[YOUR TASK] Provide the count of lines below that include the word "EmptyString", without any accompanying remarks.

[RECORDED DATA]

• • • • •

(** * Holochain DHT gossip and the JavaScript ribosome's validation hook

    A shallow embedding of [gossip.go] (change log, peer cursor table,
    gossip request handling) and of the validation part of [jsnucleus.go],
    together with the properties of the specification that concern them.

    Conventions.
    - A Go [int] is a [Z]; arithmetic that can overflow goes through [wrap]
      (64-bit two's complement).
    - A Go [string] and a [[]byte] are both a [string] (a list of 8-bit
      characters); the conversions [string(b)] and [[]byte(s)] are the
      identity.
    - The buntdb database is a finite map from keys to values; a transaction
      carries the map it works on and whether it may write.
    - A Go function with results [(v, err)] returns the pair [(v, err)] with
      [err : option error], [None] being [nil].  Code that can panic returns
      an [outcome]. *)

From Stdlib Require Import ZArith Lia Ascii String List Decimal DecimalString DecimalZ.
From stdpp Require Import base option list strings gmap sorting.

Local Open Scope string_scope.
Local Open Scope Z_scope.

(** ** Errors *)

(** The [error] values the code creates, compares against or passes on. *)
Inductive error : Type :=
  | ErrNotFound                       (* buntdb.ErrNotFound *)
  | ErrTxNotWritable                  (* buntdb.ErrTxNotWritable *)
  | ErrSyntax (s : string)            (* strconv: invalid syntax *)
  | ErrRange (s : string)             (* strconv: value out of range *)
  | ErrDHTErrNoGossipersAvailable
  | ErrDHTExpectedGossipReqInBody
  | ErrNoSuchIdx
  | ValidationFailedErr
  | Errorf (msg : string).            (* fmt.Errorf, errors.New *)

#[global] Instance error_eq_dec : EqDecision error.
Proof. solve_decision. Defined.

(** [err == sentinel] on an optional error. *)
Definition is_err (err : option error) (e : error) : bool :=
  match err with
  | Some e' => bool_decide (e' = e)
  | None => false
  end.

(** [err == nil]. *)
Definition is_nil (err : option error) : bool :=
  match err with
  | Some _ => false
  | None => true
  end.

(** Normal return or panic. *)
Inductive outcome (A : Type) : Type :=
  | Returned (a : A)
  | Panicked.
Arguments Returned {A} a.
Arguments Panicked {A}.

(** ** Integers and their decimal form *)

Definition MaxInt : Z := 2 ^ 63 - 1.
Definition MinInt : Z := - 2 ^ 63.

Definition in_int (z : Z) : Prop := MinInt <= z <= MaxInt.

(** Two's complement wrap-around of a 64-bit [int]. *)
Definition wrap (z : Z) : Z := (z + 2 ^ 63) mod 2 ^ 64 - 2 ^ 63.

(** [fmt.Sprintf("%d", z)]. *)
Definition FormatInt (z : Z) : string := NilZero.string_of_int (Z.to_int z).

(** The sign of a number in text, and the text after it. *)
Definition sign_split (s : string) : bool * string :=
  match s with
  | String "-" rest => (true, rest)
  | String "+" rest => (false, rest)
  | _ => (false, s)
  end.

(** [strconv.Atoi]: an optional sign followed by one or more decimal digits.
    A syntax error yields 0, a value out of range yields the nearest
    bound, both with an error. *)
Definition Atoi (s : string) : Z * option error :=
  let '(neg, digits) := sign_split s in
  match NilZero.uint_of_string digits with
  | None => (0, Some (ErrSyntax s))
  | Some d =>
      let n := Z.of_uint d in
      if neg then
        if Z.ltb (2 ^ 63) n then (MinInt, Some (ErrRange s)) else (- n, None)
      else
        if Z.leb (2 ^ 63) n then (MaxInt, Some (ErrRange s)) else (n, None)
  end.

(** ** The keyed store *)

Abbreviation DB := (gmap string string) (only parsing).

Record Tx : Type := mkTx {
  tx_db : DB;
  tx_writable : bool
}.

(** [tx.Get(key)]. *)
Definition tx_Get (tx : Tx) (key : string) : string * option error :=
  match tx_db tx !! key with
  | Some v => (v, None)
  | None => (EmptyString, Some ErrNotFound)
  end.

(** [tx.Set(key, value, nil)]; only the error result is used by the code. *)
Definition tx_Set (tx : Tx) (key value : string) : Tx * option error :=
  if tx_writable tx
  then (mkTx (<[key := value]> (tx_db tx)) true, None)
  else (tx, Some ErrTxNotWritable).

(** [db.View(fn)]: [fn] runs on a read-only transaction that is rolled back
    afterwards.  The result of [fn] here is what the closure hands back: the
    values it assigned to the variables it captures, and its error. *)
Definition View {R : Type} (db : DB) (fn : Tx -> R) : R :=
  fn (mkTx db false).

(** [db.Update(fn)]: [fn] runs on a writable transaction, committed when
    [fn] returns nil and rolled back otherwise. *)
Definition Update {A : Type} (db : DB) (fn : Tx -> Tx * (A * option error))
  : DB * (A * option error) :=
  let '(tx', (a, err)) := fn (mkTx db true) in
  match err with
  | None => (tx_db tx', (a, None))
  | Some e => (db, (a, Some e))
  end.

(** getIntVal returns an integer value at a given key, and assumes the value
    0 if the key doesn't exist. *)
Definition getIntVal (key : string) (tx : Tx) : Z * option error :=
  let '(val, err) := tx_Get tx key in
  if is_err err ErrNotFound then (0, None)
  else match err with
       | Some e => (0, Some e)
       | None => Atoi val
       end.

(** ** Strings *)

(** [strings.Split(s, sep)] for a one-byte separator. *)
Fixpoint Split (s : string) (sep : ascii) : list string :=
  match s with
  | EmptyString => [EmptyString]
  | String c rest =>
      if Ascii.eqb c sep then EmptyString :: Split rest sep
      else match Split rest sep with
           | [] => [String c EmptyString]
           | h :: t => String c h :: t
           end
  end.

Definition byte_of (z : Z) : ascii := ascii_of_N (Z.to_N z).

(** The conversion [string(i)] of an integer: the UTF-8 encoding of the code
    point [i], or of U+FFFD when [i] is not a valid code point. *)
Definition string_of_rune (r : Z) : string :=
  if (r <? 0) || (1114111 <? r) || ((55296 <=? r) && (r <=? 57343)) then
    String (byte_of 239) (String (byte_of 191) (String (byte_of 189) EmptyString))
  else if r <? 128 then
    String (byte_of r) EmptyString
  else if r <? 2048 then
    String (byte_of (Z.lor 192 (Z.shiftr r 6)))
      (String (byte_of (Z.lor 128 (Z.land r 63))) EmptyString)
  else if r <? 65536 then
    String (byte_of (Z.lor 224 (Z.shiftr r 12)))
      (String (byte_of (Z.lor 128 (Z.land (Z.shiftr r 6) 63)))
         (String (byte_of (Z.lor 128 (Z.land r 63))) EmptyString))
  else
    String (byte_of (Z.lor 240 (Z.shiftr r 18)))
      (String (byte_of (Z.lor 128 (Z.land (Z.shiftr r 12) 63)))
         (String (byte_of (Z.lor 128 (Z.land (Z.shiftr r 6) 63)))
            (String (byte_of (Z.lor 128 (Z.land r 63))) EmptyString))).

(** ** Messages and puts *)

(** [peer.ID] is a string type; a [Hash] is its multihash bytes. *)
Abbreviation PeerID := string (only parsing).
Abbreviation Hash := string (only parsing).

(** GossipReq holds a gossip request *)
Record GossipReq : Type := mkGossipReq {
  MyIdx : Z;
  YourIdx : Z
}.

(** The dynamically typed [Body] of a message: nothing, a gossip request, or
    a payload of another type. *)
Inductive MsgBody : Type :=
  | BodyNil
  | BodyGossipReq (t : GossipReq)
  | BodyOther (payload : string).

Record Message : Type := mkMessage {
  Type_ : Z;
  Time : Z;
  From : PeerID;
  Body : MsgBody
}.

(** The zero value [Message{}]. *)
Definition zeroMessage : Message := mkMessage 0 0 EmptyString BodyNil.

(** Put holds a put or link for gossiping *)
Record Put : Type := mkPut {
  Put_idx : Z;
  Put_M : Message
}.

(** The order [sort.Slice] is asked for in GetPuts: by [idx]. *)
Definition idx_le (p q : Put) : Prop := Put_idx p <= Put_idx q.

#[global] Instance idx_le_dec : RelDecision idx_le.
Proof. intros p q. unfold idx_le. apply _. Defined.

(** Gossip holds a gossip message *)
Record Gossip : Type := mkGossip {
  Puts : list Put
}.

(** A dynamically typed response ([interface{}]). *)
Inductive Response : Type :=
  | RespNil
  | RespGossip (g : Gossip)
  | RespOther (payload : string).

(** gossipWithReq, the element type of the channel [gchan]. *)
Record gossipWithReq : Type := mkGossipWithReq {
  req_id : PeerID
}.

(** What [glog.Logf] is called with, one constructor per call site. *)
Inductive LogEvent : Type :=
  | LogUpdating (id : PeerID) (newIdx : Z)
  | LogGotRequest (m : Message)
  | LogWants (from : PeerID) (yourIdx myIdx : Z)
  | LogGossipingBack (idx myIdx : Z) (from : PeerID)
  | LogNoAddresses (from : PeerID)
  | LogWith (id : PeerID)
  | LogReceivedPuts (puts : list Put)
  | LogRunning (count : Z)
  | LogPutFingerprint (idx : Z) (f : Hash)
  | LogCallingActionReceiver (idx : Z)
  | LogActionReceiverReturned (idx : Z) (r : Response) (e : option error)
  | LogAlreadyHave (f : Hash)
  | LogErrHaveFingerprint (e : error)
  | LogErrFingerprint (p : Put).

(** The part of [DHT] (and of the node around it) that gossip reads and
    writes: the store, the in-flight markers, the gossip log, the channel of
    pending gossipWith requests (oldest first), and the requests handed to
    the transport so far (oldest first). *)
Record DHT : Type := mkDHT {
  db : DB;
  gossips : gmap PeerID bool;
  glog : list LogEvent;
  gchan : list gossipWithReq;
  net : list (PeerID * Z * GossipReq)
}.

Definition set_db (d : DHT) (db' : DB) : DHT :=
  mkDHT db' (gossips d) (glog d) (gchan d) (net d).
Definition set_gossips (d : DHT) (g : gmap PeerID bool) : DHT :=
  mkDHT (db d) g (glog d) (gchan d) (net d).
Definition Logf (d : DHT) (ev : LogEvent) : DHT :=
  mkDHT (db d) (gossips d) (glog d ++ [ev])%list (gchan d) (net d).
Definition chan_send (d : DHT) (r : gossipWithReq) : DHT :=
  mkDHT (db d) (gossips d) (glog d) (gchan d ++ [r])%list (net d).
Definition net_send (d : DHT) (id : PeerID) (t : Z) (body : GossipReq) : DHT :=
  mkDHT (db d) (gossips d) (glog d) (gchan d) (net d ++ [(id, t, body)])%list.

(** ** What gossip.go uses and does not define *)

(** Declared elsewhere in the package or in its libraries: the message-type
    constant, the message codec and fingerprint, the printed forms of hashes
    and peer IDs, the ordering of a store index, the transport and the action
    receiver.  [index_less name] orders the items of the index [name] and
    [pivot_le name pivot item] says whether [item] is at or after [pivot] in
    that order.  [Send id t body] is [h.Send(GossipProtocol, id, t, body)].
    [ActionReceiver] works on the store. *)
Class Externals : Type := {
  GOSSIP_REQUEST : Z;
  ByteEncoder : Message -> string * option error;
  ByteDecoder : string -> Message -> Message * option error;
  Fingerprint : Message -> Hash * option error;
  Hash_String : Hash -> string;
  IDB58Encode : PeerID -> string;
  index_less : string -> string * string -> string * string -> bool;
  pivot_le : string -> string -> string * string -> bool;
  Send : PeerID -> Z -> GossipReq -> Response * option error;
  ActionReceiver : DB -> Message -> DB * (Response * option error);
  PeerAddrs : PeerID -> list string
}.

(** Modelled from the spec: the index declarations of the store, which are
    made where the DHT is created.  The spec's store layout has the index
    [idx] over the keys [idx:<n>] and the index [peer] over the keys
    [peer:<base58>]; the result is the key prefix an index covers. *)
Definition index_prefix (name : string) : option string :=
  if String.eqb name "idx" then Some "idx:"
  else if String.eqb name "peer" then Some "peer:"
  else None.

(** The iteration of a scan: [cb] is called on each item with the variables
    it captures, until it returns false. *)
Fixpoint iterate {A : Type} (cb : string -> string -> A -> outcome (A * bool))
    (items : list (string * string)) (acc : A) : outcome A :=
  match items with
  | [] => Returned acc
  | (key, value) :: rest =>
      match cb key value acc with
      | Panicked => Panicked
      | Returned (acc', true) => iterate cb rest acc'
      | Returned (acc', false) => Returned acc'
      end
  end.

Section Gossip.

Context `{Ext : Externals}.

(** The order of the items of an index. *)
Definition item_before (name : string) (a b : string * string) : Prop :=
  Is_true (index_less name a b).

#[global] Instance item_before_dec (name : string) : RelDecision (item_before name).
Proof. intros a b. unfold item_before. apply _. Defined.

(** The items of an index from a pivot on, in the order of the index. *)
Definition index_items (tx : Tx) (name pre pivot : string) : list (string * string) :=
  filter (fun it => Is_true (pivot_le name pivot it))
    (merge_sort (item_before name)
       (filter (fun it => Is_true (String.prefix pre (fst it)))
          (map_to_list (tx_db tx)))).

(** [tx.AscendGreaterOrEqual(index, pivot, cb)]; the scan itself fails only
    when the index does not exist. *)
Definition AscendGreaterOrEqual {A : Type} (tx : Tx) (index pivot : string)
    (cb : string -> string -> A -> outcome (A * bool)) (acc : A)
  : outcome (A * option error) :=
  match index_prefix index with
  | None => Returned (acc, Some ErrNotFound)
  | Some pre =>
      match iterate cb (index_items tx index pre pivot) acc with
      | Panicked => Panicked
      | Returned acc' => Returned (acc', None)
      end
  end.

(** ** The change log *)

(** incIdx adds a new index record to dht for gossiping later *)
Definition incIdx (tx : Tx) (m : option Message) : Tx * (string * option error) :=
  match m with
  | None => (tx, (EmptyString, None))
  | Some m =>
      let '(idx, err) := getIntVal "_idx" tx in
      match err with
      | Some e => (tx, (EmptyString, Some e))
      | None =>
          let idx := wrap (idx + 1) in
          let index := FormatInt idx in
          let '(tx, err) := tx_Set tx "_idx" index in
          match err with
          | Some e => (tx, (index, Some e))
          | None =>
              let '(b, err) := ByteEncoder m in
              match err with
              | Some e => (tx, (index, Some e))
              | None =>
                  let msg := b in
                  let '(tx, err) := tx_Set tx ("idx:" +:+ index) msg in
                  match err with
                  | Some e => (tx, (index, Some e))
                  | None =>
                      let '(f, err) := Fingerprint m in
                      match err with
                      | Some e => (tx, (index, Some e))
                      | None =>
                          let '(tx, err) := tx_Set tx ("f:" +:+ Hash_String f) index in
                          (tx, (index, err))
                      end
                  end
              end
          end
      end
  end.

• • • • •

[FINISHED EXERCISE] 12